Yuk ditunggu kripik sambelnya...#kecupbasahsemua

========================

Bed rest. Hasil yang kudapatkan setelah tengah malam tadi dengan kepanikan nyata merepotkan Tante Rina untuk datang ke rumah. Kandunganku ternyata lemah. Kenyataan lain yang akhirnya kudapatkan setelah aku memforsir diriku untuk membantu acara empat bulanan Bunda. Seperti kata orang, penyesalan selalu datang terlambat.
Aku yang hamil, aku juga yang seharusnya tahu keadaanku sendiri. Sakit perut yang kuabaikan-karena mengira itu hanya akibat telat makan-ternyata merupakan salah satu pertanda, kandunganku sedikit bermasalah. Hingga dampak paling mengerikan adalah pendarahan yang terjadi tadi.
Keadaan dedek di perut tidak baik. Tante Rina sudah memberiku obat penguat kandungan, tetapi beliau tidak bisa menjamin apakah dedek akan kuat atau tidak. Kemungkinannya kecil, itu yang Tante Rina katakan. Tapi beliau juga melarangku untuk berhenti berharap. Jadi beginilah, aku benar-benar harus bed rest.

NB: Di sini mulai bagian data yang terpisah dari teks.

Lemma UpdateDtlsRole_ok r d role : remote_ok r d -> match_words ["auto"; "client"; "server"] role = true ->
  exists r', UpdateDtlsRole role r = (Ok tt, r') /\ remote_ok r' d.
Proof.
  intros H Hr. pose (r1 := with_dtls (jset "role" (JString role) (dtlsParameters r)) r).
  assert (remote_ok r1 d) as H1 by (destruct H; split; try done; by apply normalDtls_role).
  destruct (set_icelite_ok _ _ H1) as [Hl H2]. unfold UpdateDtlsRole.
  assert (on_dtls (set_key "role" (JString role)) r = (Ok tt, r1)) as Hd.
  { pose proof (ro_dtls _ _ H) as Hn. unfold normalDtlsParameters in Hn. split_keys.
    unfold on_dtls, zoom. by rewrite set_key_jset. }
  rewrite (bind_ok _ _ _ _ _ Hd), (bind_ok _ _ _ _ _ Hl).
  destruct (update_sections_ok (fun s => Ok (SetDtlsRole role s))) with (r := with_sdp (jset "icelite" (JString "ice-lite") (sdpObject r1)) r1) (d := d)
    as (r' & Hru & Hok & _); [|done|by exists r'].
  intros s mid c Hs. eexists. split; [done|]. by apply SetDtlsRole_is.
Qed.

(** ** Sections *)

(** The next section to use: the first closed one, or a new one. *)
Definition next_section (i : nat) (l : list (string * bool)) : nat * string :=
  match list_find (fun x => x.2 = true) l with
  | Some (n, x) => (i + n, x.1)
  | None => (i + length l, "")
  end.

Lemma next_index_ok ss l : Forall2 (fun s x => section_is s x.1 x.2) ss l ->
  forall i, next_index i ss = Ok (next_section i l).
Proof.
  induction 1 as [|s [mid c] ss l Hs _ IH]; intros i; unfold next_section; cbn [next_index list_find length].
  - by rewrite Nat.add_0_r.
  - destruct (section_is_get _ _ _ Hs) as [Hm Hc]. rewrite Hc. cbn [obind fst snd] in *. destruct c; case_decide; try done.
    + rewrite Hm. cbn [obind]. by rewrite Nat.add_0_r.
    + rewrite IH. unfold next_section. destruct (list_find _ l) as [[n x]|]; cbn; by rewrite Nat.add_succ_r.
Qed.

Lemma mids_lookup l i mid c : l !! i = Some (mid, c) -> mids l !! i = Some mid.
Proof. intros H. unfold mids. by rewrite (list_lookup_fmap fst), H. Qed.

Lemma good_add l mid : good_sections l -> mid <> "" -> mid ∉ mids l -> good_sections (l ++ [(mid, false)]).
Proof.
  intros [Hn He Hf] Hm Hni. split.
  - unfold mids. rewrite map_app. apply NoDup_app. split_and!; [done| |apply NoDup_singleton].
    intros x Hx ->%list_elem_of_singleton. done.
  - apply Forall_app. split; [done|by constructor].
  - intros x. destruct l as [|y l]; cbn; [by intros [= <-]|]. apply Hf.
Qed.

Lemma map_add (m : gmap string nat) l mid : mid ∉ mids l ->
  (forall k i, m !! k = Some i <-> mids l !! i = Some k) ->
  forall k i, <[mid := length l]> m !! k = Some i <-> mids (l ++ [(mid, false)]) !! i = Some k.
Proof.
  intros Hni Hm k i. unfold mids in *. rewrite map_app. cbn [map fst]. rewrite lookup_app_Some, length_map.
  rewrite list_lookup_singleton_Some. destruct (decide (mid = k)) as [<-|Hk].
  - rewrite lookup_insert_eq. split.
    + intros [= <-]. right. split; [lia|]. split; [lia|done].
    + intros [H|(? & ? & _)]; [|f_equal; lia]. destruct Hni. by eapply list_elem_of_lookup_2.
  - rewrite lookup_insert_ne, Hm by done. split; [by left|]. intros [?|(_ & _ & ?)]; done.
Qed.

Lemma good_first_mid l : good_sections l -> (default "" (mids l !! 0) = "" <-> l = []).
Proof.
  intros [_ He _]. destruct l as [|[mid c] l]; [done|]. cbn. apply Forall_cons in He as [He _]. by split.
Qed.

(** The description with the sections replaced. *)
Definition set_sections (l : list (string * bool)) (d : description) : description := mkDescription l (d_version d).

Lemma AddMediaSection_ok r d s mid : remote_ok r d -> section_is s mid false -> mid <> "" ->
  mid ∉ mids (d_sections d) ->
  exists r', AddMediaSection s r = (Ok tt, r') /\ remote_ok r' (set_sections (d_sections d ++ [(mid, false)]) d) /\
    mediaSections r' = mediaSections r ++ [s].
Proof.
  intros [Hice Hca Hdt Hss Hmap Hfi Hgood Hsdp] Hs Hne Hni. destruct (section_is_get _ _ _ Hs) as [Hmid _].
  pose (ss := mediaSections r ++ [s]). pose (first := default "" (mids (d_sections d ++ [(mid, false)]) !! 0)).
  assert (when (String.eqb (firstMid r) "") (mid <- lift (GetMid s) ;; modify (with_first mid)) r
          = (Ok tt, with_first first r)) as Hfirst.
  { rewrite Hfi, Hmid. pose proof (good_first_mid _ Hgood) as Hg.
    destruct (String.eqb_spec (default "" (mids (d_sections d) !! 0)) "") as [E|E]; cbn [when].
    - apply Hg in E. unfold first. by rewrite E.
    - unfold ret, first. f_equal. destruct r; cbn in *. unfold with_first. cbn. f_equal. rewrite Hfi.
      by destruct (d_sections d). }
  unfold AddMediaSection. rewrite (bind_ok get _ _ _ _ eq_refl), (bind_ok _ _ _ _ _ Hfirst).
  rewrite (bind_ok (modify _) _ _ _ _ eq_refl), Hmid, lift_bind, (bind_ok (modify _) _ _ _ _ eq_refl). cbn [mediaSections with_sections with_first].
  pose proof Hsdp as [Ho _ Hm Hg Hor].
  assert (Forall2 (fun s x => section_is s x.1 x.2) ss (d_sections d ++ [(mid, false)])) as Hss'
    by (apply Forall2_app; [done|by constructor]).
  match goal with |- context [bind _ _ ?st] => set (r1 := st) end.
  pose (j1 := jset "media" (JArray (map mediaObject ss)) (sdpObject r)).
  assert (on_sdp (at_key "media" (push_back (GetObject s))) r1 = (Ok tt, with_sdp j1 r1)) as Hpush.
  { apply on_sdp_ok. eapply at_key_find; [done|exact Hm|]. unfold j1, ss. by rewrite map_app. }
  rewrite (bind_ok _ _ _ _ _ Hpush).
  destruct (RegenerateBundleMids_ok (with_sdp j1 r1) (d_sections d ++ [(mid, false)]) (d_version d)) as (j & Hrun & Hj);
    [done|by apply good_add|by eapply sdp_stale_media, (sdp_ok_stale _ _ d)|].
  rewrite Hrun. eexists. split; [done|]. split; [|done]. split; try done; cbn.
  - rewrite length_app. cbn. rewrite Nat.add_sub, (Forall2_length _ _ _ Hss). by apply map_add.
  - by apply good_add.
Qed.

(** A closed section may take a new mid, or keep its own. *)
Definition fresh_at (l : list (string * bool)) (i : nat) (mid : string) : Prop :=
  forall j, mids l !! j = Some mid -> j = i.

Lemma good_replace l i x mid c : good_sections l -> l !! i = Some x -> mid <> "" -> fresh_at l i mid ->
  (i = 0 -> c = false) -> good_sections (<[i := (mid, c)]> l).
Proof.
  intros [Hn He Hf] Hi Hm Hfr Hc. split.
  - unfold mids. rewrite (list_fmap_insert fst). cbn. apply NoDup_alt. intros a b y Ha Hb.
    rewrite list_lookup_insert_Some in Ha, Hb. rewrite NoDup_alt in Hn.
    destruct Ha as [(<- & <- & _)|[Hna Ha]], Hb as [(Hb & Hy & _)|[Hnb Hb]]; try done.
    + by rewrite (Hfr b Hb).
    + subst. by rewrite (Hfr a Ha).
    + by eapply Hn.
  - by apply Forall_insert.
  - intros y. rewrite list_lookup_insert_Some. intros [(-> & <- & _)|[_ Hy]]; [by apply Hc|by apply Hf].
Qed.

Lemma map_replace (m : gmap string nat) l i old c mid : l !! i = Some (old, c) -> NoDup (mids l) -> fresh_at l i mid ->
  (forall k i, m !! k = Some i <-> mids l !! i = Some k) ->
  forall b k j, <[mid := i]> (delete old m) !! k = Some j <-> mids (<[i := (mid, b)]> l) !! j = Some k.
Proof.
  intros Hi Hn Hfr Hm b k j. unfold mids. rewrite (list_fmap_insert fst), list_lookup_insert_Some, length_map. cbn [fst].
  pose proof (mids_lookup _ _ _ _ Hi) as Hmi. apply lookup_lt_Some in Hi. rewrite NoDup_alt in Hn.
  destruct (decide (mid = k)) as [<-|Hk].
  - rewrite lookup_insert_eq. split; [intros [= <-]; by left|].
    intros [(-> & _)|[Hne Hj]]; [done|]. by rewrite (Hfr j Hj) in Hne.
  - rewrite lookup_insert_ne by done. destruct (decide (old = k)) as [<-|Hok].
    + rewrite lookup_delete_eq. split; [done|]. intros [(_ & ? & _)|[Hne Hj]]; [done|]. by destruct Hne; eapply Hn.
    + rewrite lookup_delete_ne, Hm by done. split; [|by intros [(_ & ? & _)|[_ Hj]]].
      intros Hj. right. split; [|done]. intros ->. unfold mids in Hmi, Hj. rewrite Hmi in Hj. by injection Hj.
Qed.

Lemma index_of_ok r d i mid c : remote_ok r d -> d_sections d !! i = Some (mid, c) -> index_of mid r = (Ok i, r).
Proof. intros H Hi. unfold index_of. by rewrite (proj2 (ro_map _ _ H mid i) (mids_lookup _ _ _ _ Hi)). Qed.

Lemma section_at_ok r d i mid c : remote_ok r d -> d_sections d !! i = Some (mid, c) ->
  exists s, section_at i r = (Ok s, r) /\ mediaSections r !! i = Some s /\ section_is s mid c.
Proof.
  intros H Hi. destruct (Forall2_lookup_r _ _ _ _ _ (ro_sections _ _ H) Hi) as (s & Hs & His).
  exists s. unfold section_at. by rewrite Hs.
Qed.

(** The end both of replacing and of closing: section [i] is stored, its media
    object is replaced and the bundle regenerated. *)
Lemma store_section_ok r d i x s mid c :
  remote_ok r d -> d_sections d !! i = Some x -> section_is s mid c -> mid <> "" -> fresh_at (d_sections d) i mid ->
  (i = 0 -> c = false) ->
  forall m, (forall k j, m !! k = Some j <-> mids (<[i := (mid, c)]> (d_sections d)) !! j = Some k) ->
  firstMid r = default "" (mids (<[i := (mid, c)]> (d_sections d)) !! 0) ->
  exists r', (set_media i (GetObject s) ;;; RegenerateBundleMids)
      (with_map m (with_sections (<[i:=s]> (mediaSections r)) r)) = (Ok tt, r') /\
    remote_ok r' (set_sections (<[i := (mid, c)]> (d_sections d)) d) /\
    mediaSections r' = <[i:=s]> (mediaSections r).
Proof.
  intros [Hice Hca Hdt Hss Hmap Hfi Hgood Hsdp] Hi Hs Hne Hfr Hc m Hm Hfi'.
  pose proof Hsdp as [Ho _ Hme Hg Hor].
  assert (Forall2 (fun s x => section_is s x.1 x.2) (<[i:=s]> (mediaSections r)) (<[i := (mid, c)]> (d_sections d)))
    as Hss' by (by apply Forall2_insert).
  erewrite bind_ok.
  2:{ apply (set_media_ok _ _ _ (mediaSections r)); [done..|]. rewrite (Forall2_length _ _ _ Hss). by apply lookup_lt_Some in Hi. }
  match goal with |- context [RegenerateBundleMids ?st] => set (r1 := st) end.
  destruct (RegenerateBundleMids_ok r1 (<[i := (mid, c)]> (d_sections d)) (d_version d)) as (j & Hrun & Hj);
    [done|by eapply good_replace|by eapply sdp_stale_media, (sdp_ok_stale _ _ d)|].
  rewrite Hrun. eexists. split; [done|]. split; [|done]. split; try done. by eapply good_replace.
Qed.

Lemma ReplaceMediaSection_ok r d i old s mid : remote_ok r d -> d_sections d !! i = Some (old, true) ->
  section_is s mid false -> mid <> "" -> fresh_at (d_sections d) i mid ->
  exists r', ReplaceMediaSection s old r = (Ok tt, r') /\
    remote_ok r' (set_sections (<[i := (mid, false)]> (d_sections d)) d) /\
    mediaSections r' = <[i:=s]> (mediaSections r).
Proof.
  intros H Hi Hs Hne Hfr. destruct (section_at_ok _ _ _ _ _ H Hi) as (s0 & Hat & Hs0 & His0).
  destruct (section_is_get _ _ _ Hs) as [Hmid _], (section_is_get _ _ _ His0) as [Hmid0 _].
  pose proof (ro_good _ _ H) as Hgood. unfold ReplaceMediaSection.
  assert (String.eqb old "" = false) as ->.
  { apply String.eqb_neq. pose proof (gs_nonempty _ Hgood) as He. rewrite Forall_lookup in He. apply (He _ _ Hi). }
  cbn [negb]. rewrite (bind_ok _ _ _ _ _ (index_of_ok _ _ _ _ _ H Hi)), (bind_ok _ _ _ _ _ Hat).
  rewrite (bind_ok (set_section _ _) _ _ _ _ eq_refl), Hmid0, lift_bind, (bind_ok (modify _) _ _ _ _ eq_refl).
  rewrite Hmid, lift_bind, (bind_ok (modify _) _ _ _ _ eq_refl).
  apply (store_section_ok r d i (old, true) s mid false H Hi Hs Hne Hfr ltac:(done)).
  - eapply map_replace; [exact Hi|apply Hgood|done|apply H].
  - rewrite (ro_first _ _ H). destruct i as [|i]; [|by destruct (d_sections d)].
    by pose proof (gs_first _ Hgood _ Hi).
Qed.

(** Closing: the first section stays open. *)
Definition close_at (i : nat) (mid : string) (l : list (string * bool)) : list (string * bool) :=
  match i with 0 => l | _ => <[i := (mid, true)]> l end.

Lemma insert_same_mid l i mid c c' : l !! i = Some (mid, c) -> mids (<[i := (mid, c')]> l) = mids l.
Proof.
  intros H. unfold mids. rewrite (list_fmap_insert fst). cbn. apply list_insert_id. by rewrite list_lookup_fmap, H.
Qed.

Sama sekali tidak boleh beranjak sesenti pun dari kasur. Bahkan untuk banyak bergerak pun aku dilarang. Memang beberapa kali darah masih keluar jika aku terlalu banyak bergerak. Membuatku begitu takut, sehingga kini saat keadaan memaksa, aku bergerak dengan sangat perlahan. Untuk urusan buang air dengan sangat terpaksa kulakukan dengan bantuan pispot dan pastinya Bang Dipta.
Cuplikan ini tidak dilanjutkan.